* TASK DETAILS *
With the records below as your source, retype each line exactly from the top down to the line that contains "[mbedtls_gcm_init] and [mbedtls_gcm_setkey]", and include that line.

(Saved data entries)

(** C3 as the specification states it fails.  With a library whose key setup fails,
    [init] of a just constructed object for AES-256-GCM throws after
    [mbedtls_gcm_init] and [mbedtls_gcm_setkey] without a call of
    [mbedtls_gcm_free]: the GCM context is left under construction, and the
    destructor of the object, now uninitialized, makes no native call. *)
Lemma init_setkey_failure_not_torn_down :
  ~ @init_failure_tears_down Small.alloc_failure Small.names
  /\ calls (init (N := Small.alloc_failure) (names := Small.names)
                 0 CryptoAlgs.AES_256_GCM Small.zero_key 32 1 Small.fresh)
     = [call_gcm_init; call_gcm_setkey MBEDTLS_CIPHER_ID_AES 256]
  /\ calls (destructor
              (object (init (N := Small.alloc_failure) (names := Small.names)
                            0 CryptoAlgs.AES_256_GCM Small.zero_key 32 1 Small.fresh)))
     = [].
Proof.
  split; [|split; reflexivity].
  intros H.
  destruct (H Small.fresh 0 CryptoAlgs.AES_256_GCM Small.zero_key 32 1
              MBEDTLS_CIPHER_ID_AES 32 Small.MBEDTLS_ERR_CIPHER_ALLOC_FAILED
              eq_refl ltac:(lia) eq_refl ltac:(vm_compute; reflexivity))
    as (_ & _ & L).
  vm_compute in L. discriminate L.
Qed.

(** C5 as the specification states it fails on an initialized object: the
    [erase] at the head of [init] frees the ChaCha20-Poly1305 context the
    object holds, and only then is the key size compared. *)
Lemma init_short_key_frees_held_backend :
  ~ @short_key_check_precedes_native_calls Small.xor_aead Small.names
  /\ initialized (Small.chacha Small.xor_aead) = true
  /\ result (init (N := Small.xor_aead) (names := Small.names)
                  0 CryptoAlgs.AES_256_GCM (repeat 0 16%nat) 16 1
                  (Small.chacha Small.xor_aead))
     = Throw (mbedtls_aead_error "insufficient key material")
  /\ calls (init (N := Small.xor_aead) (names := Small.names)
                 0 CryptoAlgs.AES_256_GCM (repeat 0 16%nat) 16 1
                 (Small.chacha Small.xor_aead))
     = [call_chachapoly_free].
Proof.
  split; [|repeat split; reflexivity].
  intros H.
  destruct (H (Small.chacha Small.xor_aead) 0 CryptoAlgs.AES_256_GCM (repeat 0 16%nat) 16 1
              MBEDTLS_CIPHER_ID_AES 32 eq_refl ltac:(lia)) as (_ & L).
  vm_compute in L. discriminate L.
Qed.

(** AES-256-GCM with 16 bytes of key, on a keyed and on a new object. *)
Lemma init_insufficient_key_material_witness :
  result (init (N := Small.xor_aead) (names := Small.names)
               0 CryptoAlgs.AES_256_GCM (repeat 0 16%nat) 16 1 (Small.chacha Small.xor_aead))
  = Throw (mbedtls_aead_error "insufficient key material")
  /\ calls (init (N := Small.xor_aead) (names := Small.names)
                 0 CryptoAlgs.AES_256_GCM (repeat 0 16%nat) 16 1 (Small.chacha Small.xor_aead))
     = [call_chachapoly_free]
  /\ calls (init (N := Small.xor_aead) (names := Small.names)
                 0 CryptoAlgs.AES_256_GCM (repeat 0 16%nat) 16 1 Small.fresh)
     = [].
Proof.
  pose proof (@init_insufficient_key_material Small.xor_aead Small.names
                (Small.chacha Small.xor_aead) 0 CryptoAlgs.AES_256_GCM (repeat 0 16%nat) 16 1
                MBEDTLS_CIPHER_ID_AES 32 eq_refl ltac:(lia)) as (E & _).
  pose proof (@init_insufficient_key_material Small.xor_aead Small.names
                Small.fresh 0 CryptoAlgs.AES_256_GCM (repeat 0 16%nat) 16 1
                MBEDTLS_CIPHER_ID_AES 32 eq_refl ltac:(lia)) as (_ & _ & F & _).
  rewrite E. split; [reflexivity|]. split; [reflexivity|]. exact (F eq_refl).
Defined.

(** A just constructed object. *)
Lemma uninitialized_encrypt_decrypt_throw_witness :
  encrypt Small.hello 5 Small.zero_iv [] 0 (Small.fresh (N := Small.xor_aead))
  = (Throw (mbedtls_aead_error "uninitialized"), Small.fresh, [])
  /\ decrypt Small.hello 5 Small.zero_iv (Some Small.hello_tag) [] 0
             (Small.fresh (N := Small.xor_aead))
     = (Throw (mbedtls_aead_error "uninitialized"), Small.fresh, []).
Proof.
  destruct (@uninitialized_encrypt_decrypt_throw Small.xor_aead Small.names Small.fresh
              (@constructed Small.xor_aead Small.names _ _ _ _ _)) as [E D].
  split; [apply E | apply D].
Defined.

* SOLUTION *
(** C3 as the specification states it fails.  With a library whose key setup fails,
    [init] of a just constructed object for AES-256-GCM throws after
    [mbedtls_gcm_init] and [mbedtls_gcm_setkey] without a call of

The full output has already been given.